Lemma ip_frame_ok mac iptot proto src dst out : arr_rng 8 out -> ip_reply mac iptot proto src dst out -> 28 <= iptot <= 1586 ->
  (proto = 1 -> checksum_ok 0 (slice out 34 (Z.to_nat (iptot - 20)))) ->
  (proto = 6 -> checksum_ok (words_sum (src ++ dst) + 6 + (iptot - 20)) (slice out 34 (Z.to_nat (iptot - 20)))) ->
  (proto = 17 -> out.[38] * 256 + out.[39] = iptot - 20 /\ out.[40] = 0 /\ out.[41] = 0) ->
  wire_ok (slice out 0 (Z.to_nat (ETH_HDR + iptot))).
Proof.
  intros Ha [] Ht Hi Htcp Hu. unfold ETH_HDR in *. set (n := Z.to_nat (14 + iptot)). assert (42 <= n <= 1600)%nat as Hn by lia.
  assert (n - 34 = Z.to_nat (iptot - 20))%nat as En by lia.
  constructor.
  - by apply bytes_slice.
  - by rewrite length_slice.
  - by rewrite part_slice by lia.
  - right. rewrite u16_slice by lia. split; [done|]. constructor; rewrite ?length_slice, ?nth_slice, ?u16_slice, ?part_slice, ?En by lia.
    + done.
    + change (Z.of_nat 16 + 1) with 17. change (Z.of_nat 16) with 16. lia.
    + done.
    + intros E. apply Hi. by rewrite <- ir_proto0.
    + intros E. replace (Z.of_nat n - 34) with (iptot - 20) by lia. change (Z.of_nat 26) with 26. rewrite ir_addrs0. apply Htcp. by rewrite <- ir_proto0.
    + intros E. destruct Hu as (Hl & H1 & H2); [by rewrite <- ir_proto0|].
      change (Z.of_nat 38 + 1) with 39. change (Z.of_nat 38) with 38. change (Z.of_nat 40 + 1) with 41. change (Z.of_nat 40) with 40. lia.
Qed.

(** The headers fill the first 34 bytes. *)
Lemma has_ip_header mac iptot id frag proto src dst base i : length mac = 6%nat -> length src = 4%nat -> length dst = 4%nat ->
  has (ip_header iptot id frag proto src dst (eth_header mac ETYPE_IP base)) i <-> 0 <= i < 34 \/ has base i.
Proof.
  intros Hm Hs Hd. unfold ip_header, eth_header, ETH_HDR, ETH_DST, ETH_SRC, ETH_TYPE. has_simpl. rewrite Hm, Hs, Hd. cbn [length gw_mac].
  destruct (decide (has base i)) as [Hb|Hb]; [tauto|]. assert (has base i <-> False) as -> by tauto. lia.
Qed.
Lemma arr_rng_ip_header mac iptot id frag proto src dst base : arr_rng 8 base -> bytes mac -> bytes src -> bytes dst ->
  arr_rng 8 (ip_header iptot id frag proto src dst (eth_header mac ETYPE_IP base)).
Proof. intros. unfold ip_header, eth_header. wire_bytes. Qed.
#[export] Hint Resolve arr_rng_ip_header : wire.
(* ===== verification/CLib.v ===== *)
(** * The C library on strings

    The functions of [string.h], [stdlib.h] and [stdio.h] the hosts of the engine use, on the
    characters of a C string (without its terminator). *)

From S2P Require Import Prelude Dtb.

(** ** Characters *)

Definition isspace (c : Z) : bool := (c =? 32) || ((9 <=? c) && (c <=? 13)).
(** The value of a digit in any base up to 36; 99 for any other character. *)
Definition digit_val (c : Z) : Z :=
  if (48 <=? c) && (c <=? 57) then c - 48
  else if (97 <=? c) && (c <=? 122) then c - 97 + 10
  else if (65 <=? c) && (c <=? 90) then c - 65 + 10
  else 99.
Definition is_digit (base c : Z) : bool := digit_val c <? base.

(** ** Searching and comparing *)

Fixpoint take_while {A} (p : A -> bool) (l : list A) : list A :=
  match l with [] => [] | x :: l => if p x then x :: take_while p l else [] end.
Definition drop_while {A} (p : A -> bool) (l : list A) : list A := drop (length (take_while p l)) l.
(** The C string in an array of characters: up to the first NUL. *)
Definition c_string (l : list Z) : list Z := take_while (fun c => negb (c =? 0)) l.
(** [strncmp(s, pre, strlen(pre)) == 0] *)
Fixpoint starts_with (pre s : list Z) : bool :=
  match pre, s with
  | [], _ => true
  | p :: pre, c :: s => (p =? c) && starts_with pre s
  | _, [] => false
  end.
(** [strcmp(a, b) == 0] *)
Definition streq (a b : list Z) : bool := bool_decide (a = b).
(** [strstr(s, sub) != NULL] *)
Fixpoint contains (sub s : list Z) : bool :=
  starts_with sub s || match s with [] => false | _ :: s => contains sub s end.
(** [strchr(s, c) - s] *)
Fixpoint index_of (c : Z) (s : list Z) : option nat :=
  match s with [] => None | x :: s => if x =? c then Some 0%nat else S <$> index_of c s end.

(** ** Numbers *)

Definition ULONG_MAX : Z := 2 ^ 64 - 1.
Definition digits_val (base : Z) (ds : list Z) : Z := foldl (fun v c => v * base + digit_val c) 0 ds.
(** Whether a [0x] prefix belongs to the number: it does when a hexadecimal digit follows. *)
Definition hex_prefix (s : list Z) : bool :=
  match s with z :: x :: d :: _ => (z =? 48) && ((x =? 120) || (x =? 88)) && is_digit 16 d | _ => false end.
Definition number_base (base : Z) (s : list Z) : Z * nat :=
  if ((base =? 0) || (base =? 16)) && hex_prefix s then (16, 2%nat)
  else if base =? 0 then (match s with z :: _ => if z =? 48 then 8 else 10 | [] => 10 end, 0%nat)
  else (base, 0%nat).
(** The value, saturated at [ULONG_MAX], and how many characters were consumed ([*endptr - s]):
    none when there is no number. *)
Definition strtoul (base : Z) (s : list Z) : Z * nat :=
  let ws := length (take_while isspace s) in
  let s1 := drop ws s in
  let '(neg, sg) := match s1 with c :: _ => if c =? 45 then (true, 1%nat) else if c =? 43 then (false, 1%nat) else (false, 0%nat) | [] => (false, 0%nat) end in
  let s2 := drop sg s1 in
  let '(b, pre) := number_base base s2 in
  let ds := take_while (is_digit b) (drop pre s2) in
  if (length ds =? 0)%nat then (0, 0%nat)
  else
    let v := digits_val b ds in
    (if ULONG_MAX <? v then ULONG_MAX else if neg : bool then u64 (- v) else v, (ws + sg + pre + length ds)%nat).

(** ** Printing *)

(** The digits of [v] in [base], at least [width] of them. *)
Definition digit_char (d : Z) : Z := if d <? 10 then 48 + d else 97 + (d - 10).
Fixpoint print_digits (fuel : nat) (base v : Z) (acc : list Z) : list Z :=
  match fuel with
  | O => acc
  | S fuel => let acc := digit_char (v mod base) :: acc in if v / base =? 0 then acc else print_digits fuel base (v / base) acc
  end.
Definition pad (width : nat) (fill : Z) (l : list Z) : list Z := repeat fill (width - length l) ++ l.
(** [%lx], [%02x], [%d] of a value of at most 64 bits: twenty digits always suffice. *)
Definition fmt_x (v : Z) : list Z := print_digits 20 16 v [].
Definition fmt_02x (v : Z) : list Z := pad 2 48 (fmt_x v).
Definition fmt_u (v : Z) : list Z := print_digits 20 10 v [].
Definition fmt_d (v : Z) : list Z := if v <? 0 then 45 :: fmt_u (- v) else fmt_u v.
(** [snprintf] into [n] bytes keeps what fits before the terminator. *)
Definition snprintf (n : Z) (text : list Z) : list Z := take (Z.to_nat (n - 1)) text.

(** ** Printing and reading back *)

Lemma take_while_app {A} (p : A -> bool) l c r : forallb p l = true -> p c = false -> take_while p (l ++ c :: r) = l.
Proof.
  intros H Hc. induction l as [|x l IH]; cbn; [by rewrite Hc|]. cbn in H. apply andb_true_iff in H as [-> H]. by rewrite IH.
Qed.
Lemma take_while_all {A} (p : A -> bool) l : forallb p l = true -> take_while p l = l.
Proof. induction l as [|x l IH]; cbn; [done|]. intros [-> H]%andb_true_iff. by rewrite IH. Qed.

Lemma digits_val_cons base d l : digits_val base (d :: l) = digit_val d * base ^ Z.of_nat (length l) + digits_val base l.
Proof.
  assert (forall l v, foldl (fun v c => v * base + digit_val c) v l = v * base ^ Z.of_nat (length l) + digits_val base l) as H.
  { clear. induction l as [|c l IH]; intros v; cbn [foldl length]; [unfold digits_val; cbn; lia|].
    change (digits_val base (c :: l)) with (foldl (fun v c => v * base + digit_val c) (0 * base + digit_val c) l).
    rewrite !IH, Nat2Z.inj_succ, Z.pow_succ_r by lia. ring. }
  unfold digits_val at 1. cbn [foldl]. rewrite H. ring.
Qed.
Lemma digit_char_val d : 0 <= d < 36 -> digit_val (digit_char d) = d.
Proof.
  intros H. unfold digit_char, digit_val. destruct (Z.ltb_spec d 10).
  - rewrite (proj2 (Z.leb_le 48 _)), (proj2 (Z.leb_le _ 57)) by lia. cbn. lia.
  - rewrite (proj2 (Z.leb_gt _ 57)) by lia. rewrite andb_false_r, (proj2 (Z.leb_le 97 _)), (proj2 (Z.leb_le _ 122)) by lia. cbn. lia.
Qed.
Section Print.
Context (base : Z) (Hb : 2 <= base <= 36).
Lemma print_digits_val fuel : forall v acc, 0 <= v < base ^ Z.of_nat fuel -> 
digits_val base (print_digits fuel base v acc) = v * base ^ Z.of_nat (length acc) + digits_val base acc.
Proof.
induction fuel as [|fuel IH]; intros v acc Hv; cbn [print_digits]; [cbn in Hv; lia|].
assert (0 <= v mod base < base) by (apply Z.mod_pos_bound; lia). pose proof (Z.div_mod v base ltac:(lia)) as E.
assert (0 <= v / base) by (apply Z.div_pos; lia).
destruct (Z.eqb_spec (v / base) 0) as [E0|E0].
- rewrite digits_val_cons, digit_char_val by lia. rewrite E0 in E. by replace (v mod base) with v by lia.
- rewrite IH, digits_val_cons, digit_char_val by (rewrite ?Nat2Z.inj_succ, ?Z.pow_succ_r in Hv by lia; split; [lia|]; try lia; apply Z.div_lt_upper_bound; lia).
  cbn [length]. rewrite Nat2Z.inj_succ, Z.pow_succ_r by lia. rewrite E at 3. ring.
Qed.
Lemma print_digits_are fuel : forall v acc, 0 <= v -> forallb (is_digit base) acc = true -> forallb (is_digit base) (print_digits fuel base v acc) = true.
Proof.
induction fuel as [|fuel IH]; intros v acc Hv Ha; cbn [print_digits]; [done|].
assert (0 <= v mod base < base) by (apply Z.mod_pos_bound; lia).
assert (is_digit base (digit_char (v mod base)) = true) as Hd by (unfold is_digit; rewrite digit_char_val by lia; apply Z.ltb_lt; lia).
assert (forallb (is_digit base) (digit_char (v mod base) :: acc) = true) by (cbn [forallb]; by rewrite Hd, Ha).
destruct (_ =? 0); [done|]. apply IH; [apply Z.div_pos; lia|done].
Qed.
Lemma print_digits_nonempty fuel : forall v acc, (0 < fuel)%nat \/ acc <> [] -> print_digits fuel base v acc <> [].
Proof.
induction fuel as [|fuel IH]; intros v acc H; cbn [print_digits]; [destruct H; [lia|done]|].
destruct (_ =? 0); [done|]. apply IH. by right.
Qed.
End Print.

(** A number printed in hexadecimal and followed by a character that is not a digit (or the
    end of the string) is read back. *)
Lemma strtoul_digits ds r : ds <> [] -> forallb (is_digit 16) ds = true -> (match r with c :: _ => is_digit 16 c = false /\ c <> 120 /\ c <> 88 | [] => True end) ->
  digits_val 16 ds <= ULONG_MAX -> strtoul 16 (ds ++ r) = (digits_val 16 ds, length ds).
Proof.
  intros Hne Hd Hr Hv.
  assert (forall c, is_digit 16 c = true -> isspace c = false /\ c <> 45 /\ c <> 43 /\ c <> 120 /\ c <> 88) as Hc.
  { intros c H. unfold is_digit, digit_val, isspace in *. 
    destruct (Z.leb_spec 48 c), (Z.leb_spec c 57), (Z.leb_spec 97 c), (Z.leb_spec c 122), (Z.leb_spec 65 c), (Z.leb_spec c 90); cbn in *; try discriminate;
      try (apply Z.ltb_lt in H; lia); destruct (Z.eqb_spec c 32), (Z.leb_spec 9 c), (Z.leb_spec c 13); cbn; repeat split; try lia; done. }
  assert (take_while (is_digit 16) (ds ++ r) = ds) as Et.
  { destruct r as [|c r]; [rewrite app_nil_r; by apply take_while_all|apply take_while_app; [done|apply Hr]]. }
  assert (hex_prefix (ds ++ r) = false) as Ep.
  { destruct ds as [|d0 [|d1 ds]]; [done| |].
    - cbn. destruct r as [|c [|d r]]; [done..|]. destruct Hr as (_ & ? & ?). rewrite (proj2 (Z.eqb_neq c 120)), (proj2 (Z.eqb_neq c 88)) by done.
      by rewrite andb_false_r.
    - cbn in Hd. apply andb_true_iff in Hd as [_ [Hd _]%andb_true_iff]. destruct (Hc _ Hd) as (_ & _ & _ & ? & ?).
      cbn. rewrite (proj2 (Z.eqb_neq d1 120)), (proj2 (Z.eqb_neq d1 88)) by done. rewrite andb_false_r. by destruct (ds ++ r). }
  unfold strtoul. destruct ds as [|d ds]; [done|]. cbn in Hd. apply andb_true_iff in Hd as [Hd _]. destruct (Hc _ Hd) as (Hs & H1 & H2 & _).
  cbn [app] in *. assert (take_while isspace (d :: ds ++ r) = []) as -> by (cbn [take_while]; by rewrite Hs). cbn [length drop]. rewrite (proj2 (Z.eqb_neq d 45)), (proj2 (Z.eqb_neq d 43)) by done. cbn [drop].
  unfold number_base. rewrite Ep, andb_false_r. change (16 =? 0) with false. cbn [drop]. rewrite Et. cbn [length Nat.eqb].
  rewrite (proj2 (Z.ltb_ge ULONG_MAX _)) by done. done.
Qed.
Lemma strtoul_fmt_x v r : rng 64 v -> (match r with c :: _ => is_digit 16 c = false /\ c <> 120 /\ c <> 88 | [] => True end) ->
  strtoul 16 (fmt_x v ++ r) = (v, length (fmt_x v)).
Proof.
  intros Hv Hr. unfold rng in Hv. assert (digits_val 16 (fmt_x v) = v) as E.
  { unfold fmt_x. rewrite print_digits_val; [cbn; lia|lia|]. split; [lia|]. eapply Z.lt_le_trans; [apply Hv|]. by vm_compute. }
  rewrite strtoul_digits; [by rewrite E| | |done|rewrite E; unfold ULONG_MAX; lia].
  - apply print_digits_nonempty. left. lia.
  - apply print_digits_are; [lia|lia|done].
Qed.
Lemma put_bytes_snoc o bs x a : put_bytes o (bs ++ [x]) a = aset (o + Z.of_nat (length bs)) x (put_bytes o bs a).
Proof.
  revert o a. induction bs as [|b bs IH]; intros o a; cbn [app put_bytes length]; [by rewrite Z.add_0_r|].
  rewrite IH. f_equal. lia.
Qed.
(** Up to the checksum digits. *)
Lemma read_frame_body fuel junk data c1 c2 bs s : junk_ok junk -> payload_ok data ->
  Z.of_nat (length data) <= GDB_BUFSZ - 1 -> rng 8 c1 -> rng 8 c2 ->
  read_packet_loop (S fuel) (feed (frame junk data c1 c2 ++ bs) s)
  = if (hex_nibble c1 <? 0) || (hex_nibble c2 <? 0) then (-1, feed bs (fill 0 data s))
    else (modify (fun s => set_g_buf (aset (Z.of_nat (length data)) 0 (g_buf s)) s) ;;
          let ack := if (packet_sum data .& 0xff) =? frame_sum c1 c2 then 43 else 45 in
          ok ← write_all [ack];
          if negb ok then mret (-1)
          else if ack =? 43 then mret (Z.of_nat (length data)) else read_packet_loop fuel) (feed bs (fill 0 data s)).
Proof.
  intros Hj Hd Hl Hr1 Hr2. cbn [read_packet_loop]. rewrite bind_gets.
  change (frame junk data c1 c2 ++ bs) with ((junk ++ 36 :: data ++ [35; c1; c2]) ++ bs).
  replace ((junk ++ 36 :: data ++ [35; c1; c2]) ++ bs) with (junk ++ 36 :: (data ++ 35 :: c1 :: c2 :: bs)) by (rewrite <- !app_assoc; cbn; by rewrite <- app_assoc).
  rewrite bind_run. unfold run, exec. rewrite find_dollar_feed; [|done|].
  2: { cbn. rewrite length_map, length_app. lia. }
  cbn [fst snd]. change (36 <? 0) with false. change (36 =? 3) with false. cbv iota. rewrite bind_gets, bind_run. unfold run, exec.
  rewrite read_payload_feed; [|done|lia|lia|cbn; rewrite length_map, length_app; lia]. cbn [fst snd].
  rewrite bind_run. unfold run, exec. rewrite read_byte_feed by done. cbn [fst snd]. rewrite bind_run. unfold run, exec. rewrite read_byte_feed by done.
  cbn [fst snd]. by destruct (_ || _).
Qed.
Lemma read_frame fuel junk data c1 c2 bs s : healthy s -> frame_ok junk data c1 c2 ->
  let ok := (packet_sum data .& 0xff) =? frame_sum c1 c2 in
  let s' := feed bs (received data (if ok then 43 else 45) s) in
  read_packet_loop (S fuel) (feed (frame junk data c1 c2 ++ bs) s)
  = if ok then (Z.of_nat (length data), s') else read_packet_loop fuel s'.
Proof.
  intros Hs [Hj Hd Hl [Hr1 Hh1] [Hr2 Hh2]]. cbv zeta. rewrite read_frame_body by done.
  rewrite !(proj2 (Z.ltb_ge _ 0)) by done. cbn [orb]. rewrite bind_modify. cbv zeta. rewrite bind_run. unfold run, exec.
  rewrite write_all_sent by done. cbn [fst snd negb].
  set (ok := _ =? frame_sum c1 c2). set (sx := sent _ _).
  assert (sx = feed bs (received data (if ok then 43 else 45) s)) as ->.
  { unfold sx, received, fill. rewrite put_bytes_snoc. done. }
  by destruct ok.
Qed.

*-*-*

* _WORK TO COMPLETE_:
Write down again, exactly as given, only the lines above that fall from the line with "induction fuel as [|fuel IH]; intros v acc Hv;" to the line with "- rewrite digits_val_cons, digit_char_val", inclusive.

* _TASK OUTPUT_:
induction fuel as [|fuel IH]; intros v acc Hv; cbn [print_digits]; [cbn in Hv; lia|].
assert (0 <= v mod base < base) by (apply Z.mod_pos_bound; lia). pose proof (Z.div_mod v base ltac:(lia)) as E.
assert (0 <= v / base) by (apply Z.div_pos; lia).
destruct (Z.eqb_spec (v / base) 0) as [E0|E0].
- rewrite digits_val_cons, digit_char_val by lia. rewrite E0 in E. by replace (v mod base) with v by lia.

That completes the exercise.